(* ===== verification/ConsoleWorker.v ===== *)
(** * ConsoleWorker: the worker of the console and the host terminal,
      [src/devices/virtio/console/worker.rs] and [src/terminal.rs]

    Guest output goes from the transmit queue to the host's stdout, with the
    cursor queries filtered out; host input goes through a shared buffer into
    the receive queue, with the cursor reports filtered out.  Stdout is a
    parameter: an effect on a state [Tty]. *)

From S2P Require Import Prelude Bytes HostMem GuestMem Queue FileTraits DescUtils Irqchip VirtioDev Mmio Worker Batch GoodDriver.

(** ** The host terminal *)

(* src/terminal.rs:23-24, ESCAPE_KEY *)
Definition ESCAPE_KEY : Z := 0x1d.

(** [u8::is_ascii_digit] or [;]. *)
Definition is_param_byte (b : Z) : bool := ((48 <=? b) && (b <=? 57)) || (b =? 59).

(** The inner loop: the first position at or after [j] that is neither. *)
(* src/terminal.rs:182-185, strip_cpr_responses *)
Fixpoint param_end (bytes : list Z) (j : nat) : nat :=
  match bytes with
  | [] => j
  | b :: bytes' => if is_param_byte b then param_end bytes' (S j) else j
  end.

(* src/terminal.rs:180-193, strip_cpr_responses *)
Fixpoint strip_cpr_loop (fuel : nat) (bytes : list Z) (i : nat) (result : list Z) :
    out string (list Z) :=
  match fuel with
  | O => NoFuel
  | S fuel' =>
      match bytes !! i with
      | None => Ok result
      | Some b =>
          let j := param_end (drop (i + 2) bytes) (i + 2) in
          if (b =? 0x1b) && (i + 2 <? length bytes)%nat && bool_decide (bytes !! (i + 1)%nat = Some 91)
             && (i + 2 <? j)%nat && (j <? length bytes)%nat && bool_decide (bytes !! j = Some 82)
          then strip_cpr_loop fuel' bytes (j + 1) result
          else strip_cpr_loop fuel' bytes (i + 1) (result ++ [b])
      end
  end.

(* src/terminal.rs:172-195, strip_cpr_responses *)
Definition strip_cpr_responses (bytes : list Z) : out string (list Z) :=
  strip_cpr_loop (S (length bytes)) bytes 0 [].

Section terminal.
Context {Ev : Type} `{!WinEvent Ev}.

(** The buffer shared by the stdin reader and the console worker, and its
    event; the mutex makes each access atomic. *)
Record StdinShared : Type := { si_buffer : list Z; si_event : Ev }.

(** [signal]'s result is dropped. *)
Definition si_signal {E} : M StdinShared E unit :=
  s ← gets id;
  match event_signal (si_event s) with
  | Ok e => modify (fun s => {| si_buffer := si_buffer s; si_event := e |})
  | Err _ => mret tt
  | Panic => lift Panic
  | NoFuel => lift NoFuel
  end.

(* src/terminal.rs:164-170, strip_response_and_signal *)
Definition strip_response_and_signal (bytes : list Z) : M StdinShared string unit :=
  filtered ← lift (strip_cpr_responses bytes);
  match filtered with
  | [] => mret tt
  | _ =>
      _ ← modify (fun s => {| si_buffer := si_buffer s ++ filtered; si_event := si_event s |});
      si_signal
  end.

(** The reader thread on the results of its reads, an empty one being the end
    of the file and [None] an error: [true] when it asked for the shutdown of
    the machine. *)
(* src/terminal.rs:83-110, HostConsole::spawn_stdin_reader *)
Fixpoint stdin_reader (reads : list (option (list Z))) : M StdinShared string bool :=
  match reads with
  | [] => mret false
  | None :: _ => mret false
  | Some [] :: _ => mret false
  | Some bytes :: reads' =>
      match list_find (fun b => b = ESCAPE_KEY) bytes with
      | Some (pos, _) =>
          _ ← (if (0 <? pos)%nat then strip_response_and_signal (take pos bytes) else mret tt);
          mret true
      | None =>
          _ ← strip_response_and_signal bytes;
          stdin_reader reads'
      end
  end.

End terminal.
Arguments StdinShared : clear implicits.

(** ** The worker *)

Record ConsoleExt (Ev Tty : Type) : Type := { ce_input : StdinShared Ev; ce_stdout : Tty }.
Arguments ce_input {Ev Tty}.
Arguments ce_stdout {Ev Tty}.
Arguments Build_ConsoleExt {Ev Tty}.

(* src/devices/virtio/console/worker.rs:17-28, ConsoleWorker *)
Definition ConsoleWorker (C Ev Tty : Type) : Type := Worker C Ev RxTx (ConsoleExt Ev Tty).

(** [b"\x1b[6n"] and [b"\x1b[1;1R"]. *)
(* src/devices/virtio/console/worker.rs:178-178, ConsoleWorker::filter_dsr_and_respond *)
Definition DSR : list Z := [0x1b; 91; 54; 110].
(* src/devices/virtio/console/worker.rs:198-198, ConsoleWorker::filter_dsr_and_respond *)
Definition CPR : list Z := [0x1b; 91; 49; 59; 49; 82].

(* src/devices/virtio/console/worker.rs:179-191, ConsoleWorker::filter_dsr_and_respond *)
Fixpoint filter_dsr_loop (fuel : nat) (buf : list Z) (i : nat) (result : list Z) (found : bool) :
    out string (list Z * bool) :=
  match fuel with
  | O => NoFuel
  | S fuel' =>
      match buf !! i with
      | None => Ok (result, found)
      | Some b =>
          if (i + length DSR <=? length buf)%nat && bool_decide (slice i (length DSR) buf = DSR)
          then filter_dsr_loop fuel' buf (i + length DSR) result true
          else filter_dsr_loop fuel' buf (i + 1) (result ++ [b]) found
      end
  end.

Section console.
Context {prof : Profile} {C Ev Tty : Type} `{!IrqChipT C Ev} `{!WinEvent Ev}.
(** [io::stdout().write_all] and [flush], whose results are dropped. *)
Variable stdout_write : list Z -> Tty -> Tty.
Variable mm : MemoryManager.

#[local] Abbreviation W := (ConsoleWorker C Ev Tty).

Definition ce_set_input (s : StdinShared Ev) (w : W) : W :=
  wk_set_mem_ext (wk_hm w, {| ce_input := s; ce_stdout := ce_stdout (wk_ext w) |}) w.
Definition ce_put_stdout (bs : list Z) (w : W) : W :=
  wk_set_mem_ext (wk_hm w, {| ce_input := ce_input (wk_ext w);
                              ce_stdout := stdout_write bs (ce_stdout (wk_ext w)) |}) w.

(* src/devices/virtio/console/worker.rs:173-206, ConsoleWorker::filter_dsr_and_respond *)
Definition filter_dsr_and_respond (buf : list Z) : M W string (list Z) :=
  '(result, found) ← lift (filter_dsr_loop (S (length buf)) buf 0 [] false);
  _ ← (if (found : bool) then
         zoom (fun w => ce_input (wk_ext w)) ce_set_input
           (_ ← modify (fun s => {| si_buffer := si_buffer s ++ CPR; si_event := si_event s |});
            si_signal)
       else mret tt);
  mret result.

(** The body of the transmit loop: whether the chain was returned. *)
(* src/devices/virtio/console/worker.rs:121-158, ConsoleWorker::process_tx_queue *)
Definition console_tx_chain (head : DescriptorChain) : M W string bool :=
  w ← gets id;
  match reader_new mm (wk_hm w) head with
  | Ok reader =>
      avail ← lift (reader_available_bytes reader);
      _ ← (if 0 <? avail then
             match (reader_read (replicate (Z.to_nat avail) 0) (reader, wk_hm w)).1 with
             | Ok (n, buf) =>
                 filtered ← filter_dsr_and_respond (take (Z.to_nat n) buf);
                 match filtered with [] => mret tt | _ => modify (ce_put_stdout filtered) end
             | Err _ => mret tt
             | Panic => lift Panic
             | NoFuel => lift NoFuel
             end
           else mret tt);
      _ ← wk_add_used mm tx_lens (dc_index head) 0;
      mret true
  | Err _ => mret false
  | Panic => lift Panic
  | NoFuel => lift NoFuel
  end.

Fixpoint console_tx_loop (fuel : nat) (used_any : bool) : M W string bool :=
  match fuel with
  | O => lift NoFuel
  | S fuel' =>
      head ← wk_pop mm tx_lens;
      match head with
      | None => mret used_any
      | Some head =>
          served ← console_tx_chain head;
          console_tx_loop fuel' (used_any || served)
      end
  end.

(** The interrupt is signalled without asking [needs_notification]. *)
(* src/devices/virtio/console/worker.rs:114-169, ConsoleWorker::process_tx_queue *)
Definition console_process_tx_queue (fuel : nat) : M W string unit :=
  used_any ← console_tx_loop fuel false;
  if (used_any : bool) then wk_signal else mret tt.

(* src/devices/virtio/console/worker.rs:102-112, ConsoleWorker::process_tx_virtio_queue *)
Definition console_process_tx_virtio_queue (fuel : nat) : M W string unit :=
  drain_loop mm fuel tx_lens (console_process_tx_queue fuel).

(** The receive loop on the bytes that are left, for at most [fuel] chains. *)
(* src/devices/virtio/console/worker.rs:225-255, ConsoleWorker::process_rx_input *)
Fixpoint console_rx_loop (fuel : nat) (data : list Z) (used_any : bool) : M W string bool :=
  match data with
  | [] => mret used_any
  | _ =>
      match fuel with
      | O => lift NoFuel
      | S fuel' =>
          head ← wk_pop mm rx_lens;
          match head with
          | None => mret used_any
          | Some head =>
              w ← gets id;
              match writer_new mm (wk_hm w) head with
              | Ok writer =>
                  avail ← lift (writer_available_bytes writer);
                  let to_write := Z.min (zlen data) avail in
                  r ← Mtry (zoom (fun w => (writer, wk_hm w))
                         (fun '(_, hm) w => wk_set_mem_ext (hm, wk_ext w) w)
                         (writer_write_all (take (Z.to_nat to_write) data)));
                  let data' := match r with
                               | inl _ => drop (Z.to_nat to_write) data
                               | inr _ => data
                               end in
                  _ ← wk_add_used mm rx_lens (dc_index head) (wrap 32 to_write);
                  console_rx_loop fuel' data' true
              | Err _ => console_rx_loop fuel' data used_any
              | Panic => lift Panic
              | NoFuel => lift NoFuel
              end
          end
      end
  end.

(* src/devices/virtio/console/worker.rs:210-262, ConsoleWorker::process_rx_input *)
Definition process_rx_input (fuel : nat) : M W string unit :=
  w ← gets id;
  let data := si_buffer (ce_input (wk_ext w)) in
  _ ← modify (ce_set_input {| si_buffer := []; si_event := si_event (ce_input (wk_ext w)) |});
  match data with
  | [] => mret tt
  | _ =>
      used_any ← console_rx_loop fuel data false;
      wk_finish mm rx_lens used_any
  end.

(* src/devices/virtio/console/worker.rs:58-98, ConsoleWorker::work *)
Definition console_work (fuel : nat) (results : list Z) : M W string bool :=
  work_loop [console_process_tx_virtio_queue fuel; process_rx_input fuel] results.

End console.

(** ** Specifications of the filters *)

(** [join_with sep [p0; ..; pk]] is [p0 ++ sep ++ .. ++ sep ++ pk]. *)
Fixpoint join_with (sep : list Z) (pieces : list (list Z)) : list Z :=
  match pieces with
  | [] => []
  | [p] => p
  | p :: ps => p ++ sep ++ join_with sep ps
  end.

(** No occurrence of [pat] in [l]. *)
Definition free_of (pat l : list Z) : Prop := forall k, slice k (length pat) l <> pat.

(** Host input: bytes without ESC, and cursor reports
    [ESC [ digits-and-semicolons R]. *)
Inductive input_item : Type :=
| Plain (bs : list Z)
| Report (params : list Z).

Definition item_bytes (x : input_item) : list Z :=
  match x with Plain bs => bs | Report ps => 0x1b :: 91 :: ps ++ [82] end.
Definition item_kept (x : input_item) : list Z :=
  match x with Plain bs => bs | Report _ => [] end.
Definition item_ok (x : input_item) : Prop :=
  match x with
  | Plain bs => 0x1b ∉ bs
  | Report ps => ps <> [] /\ forallb is_param_byte ps = true
  end.

(** ** Lemmas *)

Lemma slice_app_r {A} (l k : list A) i n : slice (length l + i) n (l ++ k) = slice i n k.
Proof. unfold slice. by rewrite drop_app_add. Qed.

Lemma free_of_nil pat : pat <> [] -> free_of pat [].
Proof. intros Hne k. unfold slice. rewrite drop_nil, take_nil. congruence. Qed.

Lemma free_of_cons pat b l s :
  free_of pat l -> slice 0 (length pat) ((b :: l) ++ s) <> pat -> free_of pat (b :: l).
Proof.
  intros Hl Hb [|k] E; [|by apply (Hl k)].
  apply Hb. unfold slice in *. rewrite drop_0 in *.
  rewrite take_app_le; [done|]. rewrite <- E at 1. rewrite length_take. lia.
Qed.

• [REQUIRED ACTION]:
Transcribe, exactly and without additions, the lines of the records above, beginning with the line that contains "match reader_new mm (wk_hm w) head with" and ending with the line that contains "Ok (n, buf) =>", both included.

• [RESPONSE]:
  match reader_new mm (wk_hm w) head with
  | Ok reader =>
      avail ← lift (reader_available_bytes reader);
      _ ← (if 0 <? avail then
             match (reader_read (replicate (Z.to_nat avail) 0) (reader, wk_hm w)).1 with
             | Ok (n, buf) =>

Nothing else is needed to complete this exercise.